[Recorded data]
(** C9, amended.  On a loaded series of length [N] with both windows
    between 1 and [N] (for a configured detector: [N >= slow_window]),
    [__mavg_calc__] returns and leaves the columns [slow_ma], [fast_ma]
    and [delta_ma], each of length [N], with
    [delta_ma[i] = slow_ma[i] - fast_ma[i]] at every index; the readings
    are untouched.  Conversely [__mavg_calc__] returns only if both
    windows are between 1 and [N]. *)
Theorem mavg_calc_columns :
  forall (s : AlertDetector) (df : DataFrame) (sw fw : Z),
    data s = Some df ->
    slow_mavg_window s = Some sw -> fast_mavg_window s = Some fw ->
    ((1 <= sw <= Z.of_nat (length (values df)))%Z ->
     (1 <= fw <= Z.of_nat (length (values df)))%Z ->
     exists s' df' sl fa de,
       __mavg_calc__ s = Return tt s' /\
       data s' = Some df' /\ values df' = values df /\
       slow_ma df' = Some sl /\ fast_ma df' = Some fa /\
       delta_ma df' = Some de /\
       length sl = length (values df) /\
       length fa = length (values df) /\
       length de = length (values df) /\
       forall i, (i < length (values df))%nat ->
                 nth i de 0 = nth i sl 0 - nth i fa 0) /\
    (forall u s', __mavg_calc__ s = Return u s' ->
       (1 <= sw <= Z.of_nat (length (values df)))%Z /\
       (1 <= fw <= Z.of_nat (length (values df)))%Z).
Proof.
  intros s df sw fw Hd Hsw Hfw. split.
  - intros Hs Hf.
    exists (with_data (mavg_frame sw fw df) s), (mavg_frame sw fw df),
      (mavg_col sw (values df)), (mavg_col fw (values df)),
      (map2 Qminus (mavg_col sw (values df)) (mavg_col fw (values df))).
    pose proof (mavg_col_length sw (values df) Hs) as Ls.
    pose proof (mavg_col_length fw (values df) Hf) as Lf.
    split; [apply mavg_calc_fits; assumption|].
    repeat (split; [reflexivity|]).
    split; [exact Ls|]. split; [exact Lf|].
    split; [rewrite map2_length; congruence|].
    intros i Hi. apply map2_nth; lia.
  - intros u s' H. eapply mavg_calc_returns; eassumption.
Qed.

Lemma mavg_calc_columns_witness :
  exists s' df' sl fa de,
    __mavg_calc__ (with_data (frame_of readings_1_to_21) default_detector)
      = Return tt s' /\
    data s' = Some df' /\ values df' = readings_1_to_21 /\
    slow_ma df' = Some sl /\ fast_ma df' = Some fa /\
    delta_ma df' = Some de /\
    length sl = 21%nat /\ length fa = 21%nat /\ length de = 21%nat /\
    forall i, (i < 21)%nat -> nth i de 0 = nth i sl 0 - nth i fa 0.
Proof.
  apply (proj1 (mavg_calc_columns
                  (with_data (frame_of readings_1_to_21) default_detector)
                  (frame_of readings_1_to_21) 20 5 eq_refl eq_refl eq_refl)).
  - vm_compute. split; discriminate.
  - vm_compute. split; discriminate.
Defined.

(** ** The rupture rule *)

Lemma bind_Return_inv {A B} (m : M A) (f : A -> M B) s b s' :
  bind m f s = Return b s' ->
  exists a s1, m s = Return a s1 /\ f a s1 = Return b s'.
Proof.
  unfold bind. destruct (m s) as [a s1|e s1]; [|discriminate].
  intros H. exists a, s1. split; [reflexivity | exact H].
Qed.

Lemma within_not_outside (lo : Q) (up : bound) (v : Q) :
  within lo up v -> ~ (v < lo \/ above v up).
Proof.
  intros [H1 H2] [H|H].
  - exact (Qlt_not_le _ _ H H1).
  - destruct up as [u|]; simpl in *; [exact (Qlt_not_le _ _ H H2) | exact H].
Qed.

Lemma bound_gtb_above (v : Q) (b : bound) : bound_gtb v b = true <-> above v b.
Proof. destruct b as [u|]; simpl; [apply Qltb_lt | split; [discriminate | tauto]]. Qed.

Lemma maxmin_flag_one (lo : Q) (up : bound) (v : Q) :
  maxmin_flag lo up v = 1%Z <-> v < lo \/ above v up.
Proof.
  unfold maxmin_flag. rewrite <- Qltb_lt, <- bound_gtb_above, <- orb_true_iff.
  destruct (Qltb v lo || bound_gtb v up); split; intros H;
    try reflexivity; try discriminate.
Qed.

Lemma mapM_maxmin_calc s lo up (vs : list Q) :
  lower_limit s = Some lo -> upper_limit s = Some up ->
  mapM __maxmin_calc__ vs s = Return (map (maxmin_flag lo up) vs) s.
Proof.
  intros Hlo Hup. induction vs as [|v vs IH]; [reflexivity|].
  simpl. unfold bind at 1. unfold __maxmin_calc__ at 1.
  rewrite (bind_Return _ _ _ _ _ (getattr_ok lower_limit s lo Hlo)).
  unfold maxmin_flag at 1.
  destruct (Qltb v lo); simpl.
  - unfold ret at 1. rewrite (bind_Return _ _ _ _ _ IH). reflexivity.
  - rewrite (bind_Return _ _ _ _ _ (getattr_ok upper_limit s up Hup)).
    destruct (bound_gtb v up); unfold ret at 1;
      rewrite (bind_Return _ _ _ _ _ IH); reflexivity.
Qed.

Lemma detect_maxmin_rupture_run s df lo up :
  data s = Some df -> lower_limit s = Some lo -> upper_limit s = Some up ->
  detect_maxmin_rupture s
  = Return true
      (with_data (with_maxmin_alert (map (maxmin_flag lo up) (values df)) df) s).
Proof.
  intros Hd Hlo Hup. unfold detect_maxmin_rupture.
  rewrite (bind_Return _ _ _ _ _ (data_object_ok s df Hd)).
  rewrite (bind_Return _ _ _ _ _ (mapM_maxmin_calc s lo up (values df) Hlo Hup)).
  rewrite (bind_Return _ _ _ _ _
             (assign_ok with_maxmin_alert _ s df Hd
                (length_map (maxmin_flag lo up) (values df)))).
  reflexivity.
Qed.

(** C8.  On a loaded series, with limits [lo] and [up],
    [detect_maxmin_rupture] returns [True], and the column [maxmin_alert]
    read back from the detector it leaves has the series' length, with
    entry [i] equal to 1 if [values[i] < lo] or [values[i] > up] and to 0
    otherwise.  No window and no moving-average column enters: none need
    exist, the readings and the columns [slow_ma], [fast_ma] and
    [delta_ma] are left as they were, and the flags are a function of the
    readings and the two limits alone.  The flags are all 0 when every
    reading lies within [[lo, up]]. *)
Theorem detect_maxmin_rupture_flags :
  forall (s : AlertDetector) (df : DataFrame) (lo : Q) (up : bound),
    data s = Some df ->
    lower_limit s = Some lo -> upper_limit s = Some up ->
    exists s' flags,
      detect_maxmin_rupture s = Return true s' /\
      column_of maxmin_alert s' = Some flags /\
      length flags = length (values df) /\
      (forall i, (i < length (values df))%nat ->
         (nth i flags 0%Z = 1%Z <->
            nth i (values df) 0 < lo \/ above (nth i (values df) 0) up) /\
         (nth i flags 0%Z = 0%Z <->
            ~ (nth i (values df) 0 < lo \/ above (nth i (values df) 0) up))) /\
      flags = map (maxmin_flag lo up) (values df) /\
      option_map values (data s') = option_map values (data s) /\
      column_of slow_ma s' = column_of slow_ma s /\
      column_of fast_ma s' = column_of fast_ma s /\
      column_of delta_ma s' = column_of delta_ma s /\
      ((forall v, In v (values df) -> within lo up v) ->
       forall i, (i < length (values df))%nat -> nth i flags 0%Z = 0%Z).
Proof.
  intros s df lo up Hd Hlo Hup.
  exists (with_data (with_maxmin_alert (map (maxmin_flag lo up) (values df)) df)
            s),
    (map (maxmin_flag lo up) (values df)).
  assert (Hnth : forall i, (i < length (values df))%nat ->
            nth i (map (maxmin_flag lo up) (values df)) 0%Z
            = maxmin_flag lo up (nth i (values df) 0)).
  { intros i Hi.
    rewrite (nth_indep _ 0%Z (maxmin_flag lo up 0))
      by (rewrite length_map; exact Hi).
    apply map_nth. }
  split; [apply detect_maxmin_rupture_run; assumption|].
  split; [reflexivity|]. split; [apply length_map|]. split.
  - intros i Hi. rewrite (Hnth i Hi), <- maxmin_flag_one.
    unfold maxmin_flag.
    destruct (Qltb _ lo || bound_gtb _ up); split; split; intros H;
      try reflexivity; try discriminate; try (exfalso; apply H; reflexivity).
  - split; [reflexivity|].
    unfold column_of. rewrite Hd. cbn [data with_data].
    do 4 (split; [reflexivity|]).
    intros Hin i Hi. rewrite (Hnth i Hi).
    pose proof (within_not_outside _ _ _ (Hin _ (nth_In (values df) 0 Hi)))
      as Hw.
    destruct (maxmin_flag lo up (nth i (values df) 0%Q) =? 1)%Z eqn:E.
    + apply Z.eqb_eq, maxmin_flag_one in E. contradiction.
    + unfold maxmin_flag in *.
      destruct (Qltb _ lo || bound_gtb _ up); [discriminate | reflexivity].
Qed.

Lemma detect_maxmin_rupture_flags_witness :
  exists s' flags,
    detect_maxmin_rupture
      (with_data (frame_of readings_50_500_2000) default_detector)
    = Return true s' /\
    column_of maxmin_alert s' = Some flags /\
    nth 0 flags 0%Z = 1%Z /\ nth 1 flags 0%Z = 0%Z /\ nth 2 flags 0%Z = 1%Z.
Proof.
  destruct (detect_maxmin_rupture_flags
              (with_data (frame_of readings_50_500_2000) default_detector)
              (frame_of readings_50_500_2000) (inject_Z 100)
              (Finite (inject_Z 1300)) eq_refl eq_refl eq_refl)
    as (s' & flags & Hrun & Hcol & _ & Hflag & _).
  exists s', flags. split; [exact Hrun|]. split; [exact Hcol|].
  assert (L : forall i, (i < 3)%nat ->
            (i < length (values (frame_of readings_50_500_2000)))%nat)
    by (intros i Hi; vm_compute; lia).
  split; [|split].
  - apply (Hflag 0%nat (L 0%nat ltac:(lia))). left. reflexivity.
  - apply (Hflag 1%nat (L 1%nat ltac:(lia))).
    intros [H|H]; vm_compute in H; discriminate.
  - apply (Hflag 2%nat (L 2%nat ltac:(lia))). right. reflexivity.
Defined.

...

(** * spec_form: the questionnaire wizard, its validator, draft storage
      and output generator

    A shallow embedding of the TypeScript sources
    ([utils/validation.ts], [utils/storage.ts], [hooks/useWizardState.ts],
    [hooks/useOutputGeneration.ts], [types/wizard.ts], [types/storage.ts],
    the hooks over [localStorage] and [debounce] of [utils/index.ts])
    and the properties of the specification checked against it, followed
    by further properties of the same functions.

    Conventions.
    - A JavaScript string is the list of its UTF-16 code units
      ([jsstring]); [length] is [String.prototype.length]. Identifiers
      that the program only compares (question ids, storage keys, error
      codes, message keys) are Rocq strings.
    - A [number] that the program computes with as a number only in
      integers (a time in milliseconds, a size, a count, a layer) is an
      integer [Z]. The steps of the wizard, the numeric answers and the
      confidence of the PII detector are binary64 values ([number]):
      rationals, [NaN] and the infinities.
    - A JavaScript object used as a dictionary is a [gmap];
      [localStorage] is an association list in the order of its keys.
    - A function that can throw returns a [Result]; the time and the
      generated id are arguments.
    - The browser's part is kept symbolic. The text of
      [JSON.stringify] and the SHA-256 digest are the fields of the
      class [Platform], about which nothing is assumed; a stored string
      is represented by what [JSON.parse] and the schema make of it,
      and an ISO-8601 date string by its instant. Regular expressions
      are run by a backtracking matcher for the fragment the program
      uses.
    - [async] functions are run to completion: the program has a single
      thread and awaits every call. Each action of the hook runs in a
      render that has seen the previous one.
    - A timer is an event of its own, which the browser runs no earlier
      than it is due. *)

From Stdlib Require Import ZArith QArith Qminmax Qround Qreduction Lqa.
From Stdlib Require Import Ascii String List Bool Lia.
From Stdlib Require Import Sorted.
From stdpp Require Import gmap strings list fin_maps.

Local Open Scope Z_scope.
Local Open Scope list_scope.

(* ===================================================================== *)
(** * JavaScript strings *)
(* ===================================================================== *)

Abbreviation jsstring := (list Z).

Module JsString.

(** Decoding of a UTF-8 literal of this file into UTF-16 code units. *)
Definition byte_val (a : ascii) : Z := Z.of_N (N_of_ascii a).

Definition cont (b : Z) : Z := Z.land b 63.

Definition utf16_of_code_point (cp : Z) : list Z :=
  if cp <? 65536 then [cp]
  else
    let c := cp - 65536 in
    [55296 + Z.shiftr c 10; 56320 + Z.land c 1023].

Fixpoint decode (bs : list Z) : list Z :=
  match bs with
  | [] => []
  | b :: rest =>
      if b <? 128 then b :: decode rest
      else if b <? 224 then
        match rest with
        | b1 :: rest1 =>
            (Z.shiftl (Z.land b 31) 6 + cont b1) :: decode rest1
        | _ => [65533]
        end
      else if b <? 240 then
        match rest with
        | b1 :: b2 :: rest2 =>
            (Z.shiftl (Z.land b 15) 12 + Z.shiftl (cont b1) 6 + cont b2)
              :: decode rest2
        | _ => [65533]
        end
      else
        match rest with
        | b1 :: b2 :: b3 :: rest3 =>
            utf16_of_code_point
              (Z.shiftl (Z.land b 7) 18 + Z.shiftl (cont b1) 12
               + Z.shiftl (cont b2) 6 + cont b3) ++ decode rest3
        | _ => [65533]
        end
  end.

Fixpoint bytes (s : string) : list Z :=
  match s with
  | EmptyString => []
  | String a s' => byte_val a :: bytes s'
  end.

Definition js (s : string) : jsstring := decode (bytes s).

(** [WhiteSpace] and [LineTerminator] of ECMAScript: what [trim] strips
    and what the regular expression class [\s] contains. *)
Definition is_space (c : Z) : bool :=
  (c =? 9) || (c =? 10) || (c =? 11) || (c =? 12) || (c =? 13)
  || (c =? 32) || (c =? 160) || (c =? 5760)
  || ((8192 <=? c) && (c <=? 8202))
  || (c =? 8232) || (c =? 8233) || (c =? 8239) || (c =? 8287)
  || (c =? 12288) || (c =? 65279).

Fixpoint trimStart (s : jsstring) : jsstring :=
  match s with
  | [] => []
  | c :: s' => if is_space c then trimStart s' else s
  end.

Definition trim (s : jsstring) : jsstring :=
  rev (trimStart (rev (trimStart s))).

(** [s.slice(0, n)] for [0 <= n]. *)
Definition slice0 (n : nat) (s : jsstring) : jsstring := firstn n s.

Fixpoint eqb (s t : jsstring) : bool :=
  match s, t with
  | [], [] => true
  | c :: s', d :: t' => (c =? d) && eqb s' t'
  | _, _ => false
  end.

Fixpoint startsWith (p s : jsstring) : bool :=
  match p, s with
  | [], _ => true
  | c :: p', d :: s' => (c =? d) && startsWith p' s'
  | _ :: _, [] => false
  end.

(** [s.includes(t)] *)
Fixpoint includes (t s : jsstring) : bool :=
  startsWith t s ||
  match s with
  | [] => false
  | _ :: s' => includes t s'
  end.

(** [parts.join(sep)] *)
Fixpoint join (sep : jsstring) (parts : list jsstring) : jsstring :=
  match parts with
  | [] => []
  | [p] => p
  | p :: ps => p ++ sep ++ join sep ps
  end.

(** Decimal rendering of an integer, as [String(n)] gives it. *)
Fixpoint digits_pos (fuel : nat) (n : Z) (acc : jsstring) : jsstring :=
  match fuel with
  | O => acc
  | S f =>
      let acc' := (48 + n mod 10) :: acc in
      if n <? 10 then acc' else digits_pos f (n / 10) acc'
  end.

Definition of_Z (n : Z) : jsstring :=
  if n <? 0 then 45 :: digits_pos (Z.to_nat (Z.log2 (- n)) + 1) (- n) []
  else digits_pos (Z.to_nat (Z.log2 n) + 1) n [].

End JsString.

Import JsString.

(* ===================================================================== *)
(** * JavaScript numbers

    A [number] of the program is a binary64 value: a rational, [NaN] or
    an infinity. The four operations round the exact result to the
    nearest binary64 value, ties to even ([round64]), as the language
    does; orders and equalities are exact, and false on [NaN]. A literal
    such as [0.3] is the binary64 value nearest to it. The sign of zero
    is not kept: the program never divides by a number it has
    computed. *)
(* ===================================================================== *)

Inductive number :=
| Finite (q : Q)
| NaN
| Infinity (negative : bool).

==

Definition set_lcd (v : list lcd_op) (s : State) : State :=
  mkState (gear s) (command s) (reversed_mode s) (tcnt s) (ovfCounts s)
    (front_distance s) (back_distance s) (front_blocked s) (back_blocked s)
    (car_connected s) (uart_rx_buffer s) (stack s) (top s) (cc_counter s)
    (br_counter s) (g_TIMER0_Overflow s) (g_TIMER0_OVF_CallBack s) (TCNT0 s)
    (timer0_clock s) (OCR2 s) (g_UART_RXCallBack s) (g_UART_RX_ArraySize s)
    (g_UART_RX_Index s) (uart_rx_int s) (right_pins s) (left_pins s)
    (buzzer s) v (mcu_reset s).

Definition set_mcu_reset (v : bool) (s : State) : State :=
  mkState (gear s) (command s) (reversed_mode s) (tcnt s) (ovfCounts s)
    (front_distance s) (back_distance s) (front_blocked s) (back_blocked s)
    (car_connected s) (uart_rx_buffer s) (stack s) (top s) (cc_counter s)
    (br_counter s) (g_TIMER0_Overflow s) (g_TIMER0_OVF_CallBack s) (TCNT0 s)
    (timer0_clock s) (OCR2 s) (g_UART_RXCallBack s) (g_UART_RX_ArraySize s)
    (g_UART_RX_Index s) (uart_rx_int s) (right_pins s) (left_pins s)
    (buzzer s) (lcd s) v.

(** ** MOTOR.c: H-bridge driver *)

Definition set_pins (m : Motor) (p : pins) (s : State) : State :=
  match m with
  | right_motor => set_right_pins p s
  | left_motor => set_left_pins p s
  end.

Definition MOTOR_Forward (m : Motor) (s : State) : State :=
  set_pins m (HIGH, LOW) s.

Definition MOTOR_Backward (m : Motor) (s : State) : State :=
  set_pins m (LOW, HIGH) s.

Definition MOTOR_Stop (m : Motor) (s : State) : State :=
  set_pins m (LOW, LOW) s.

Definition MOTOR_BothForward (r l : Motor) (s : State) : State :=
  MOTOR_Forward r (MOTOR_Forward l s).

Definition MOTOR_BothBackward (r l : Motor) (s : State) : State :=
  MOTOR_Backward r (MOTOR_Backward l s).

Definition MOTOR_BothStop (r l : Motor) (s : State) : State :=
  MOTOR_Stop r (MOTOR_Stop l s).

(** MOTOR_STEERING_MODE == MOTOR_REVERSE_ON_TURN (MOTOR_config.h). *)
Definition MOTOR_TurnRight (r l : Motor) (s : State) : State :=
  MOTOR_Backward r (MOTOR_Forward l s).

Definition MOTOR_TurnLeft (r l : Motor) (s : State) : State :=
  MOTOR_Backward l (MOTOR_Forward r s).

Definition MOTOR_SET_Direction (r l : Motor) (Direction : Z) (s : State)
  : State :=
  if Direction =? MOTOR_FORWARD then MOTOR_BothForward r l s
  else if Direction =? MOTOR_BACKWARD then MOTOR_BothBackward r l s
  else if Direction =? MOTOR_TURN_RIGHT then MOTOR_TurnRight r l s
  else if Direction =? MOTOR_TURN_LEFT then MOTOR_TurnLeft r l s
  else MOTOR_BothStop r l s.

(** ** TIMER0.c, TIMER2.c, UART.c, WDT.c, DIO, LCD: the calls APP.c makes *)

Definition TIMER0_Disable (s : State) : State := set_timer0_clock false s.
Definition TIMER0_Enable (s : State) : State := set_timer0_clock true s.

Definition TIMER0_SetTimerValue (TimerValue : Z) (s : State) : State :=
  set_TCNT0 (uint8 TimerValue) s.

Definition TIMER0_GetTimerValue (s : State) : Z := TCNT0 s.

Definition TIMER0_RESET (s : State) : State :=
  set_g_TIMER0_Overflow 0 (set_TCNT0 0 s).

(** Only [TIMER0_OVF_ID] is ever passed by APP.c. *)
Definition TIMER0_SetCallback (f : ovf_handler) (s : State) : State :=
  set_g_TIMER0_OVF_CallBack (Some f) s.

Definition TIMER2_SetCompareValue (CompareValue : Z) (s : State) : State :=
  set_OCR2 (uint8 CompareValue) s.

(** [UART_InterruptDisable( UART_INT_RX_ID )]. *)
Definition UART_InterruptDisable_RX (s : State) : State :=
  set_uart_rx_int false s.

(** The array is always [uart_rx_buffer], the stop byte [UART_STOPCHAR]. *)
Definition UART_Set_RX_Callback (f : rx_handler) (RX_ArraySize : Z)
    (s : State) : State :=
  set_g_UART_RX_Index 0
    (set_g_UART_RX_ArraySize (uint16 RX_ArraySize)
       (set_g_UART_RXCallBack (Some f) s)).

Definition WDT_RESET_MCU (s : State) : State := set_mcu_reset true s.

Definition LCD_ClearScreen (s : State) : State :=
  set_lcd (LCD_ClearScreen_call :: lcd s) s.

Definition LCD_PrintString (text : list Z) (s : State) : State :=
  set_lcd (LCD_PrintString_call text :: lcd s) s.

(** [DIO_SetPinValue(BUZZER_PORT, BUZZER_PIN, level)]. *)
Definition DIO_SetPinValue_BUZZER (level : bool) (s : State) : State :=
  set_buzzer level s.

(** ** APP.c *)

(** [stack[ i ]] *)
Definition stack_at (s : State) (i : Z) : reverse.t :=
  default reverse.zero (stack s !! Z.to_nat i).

How to complete this task = Look through the data above. Find each line with the string "assert" and copy it.

Final answer =
  assert (Hnth : forall i, (i < length (values df))%nat ->
  assert (L : forall i, (i < 3)%nat ->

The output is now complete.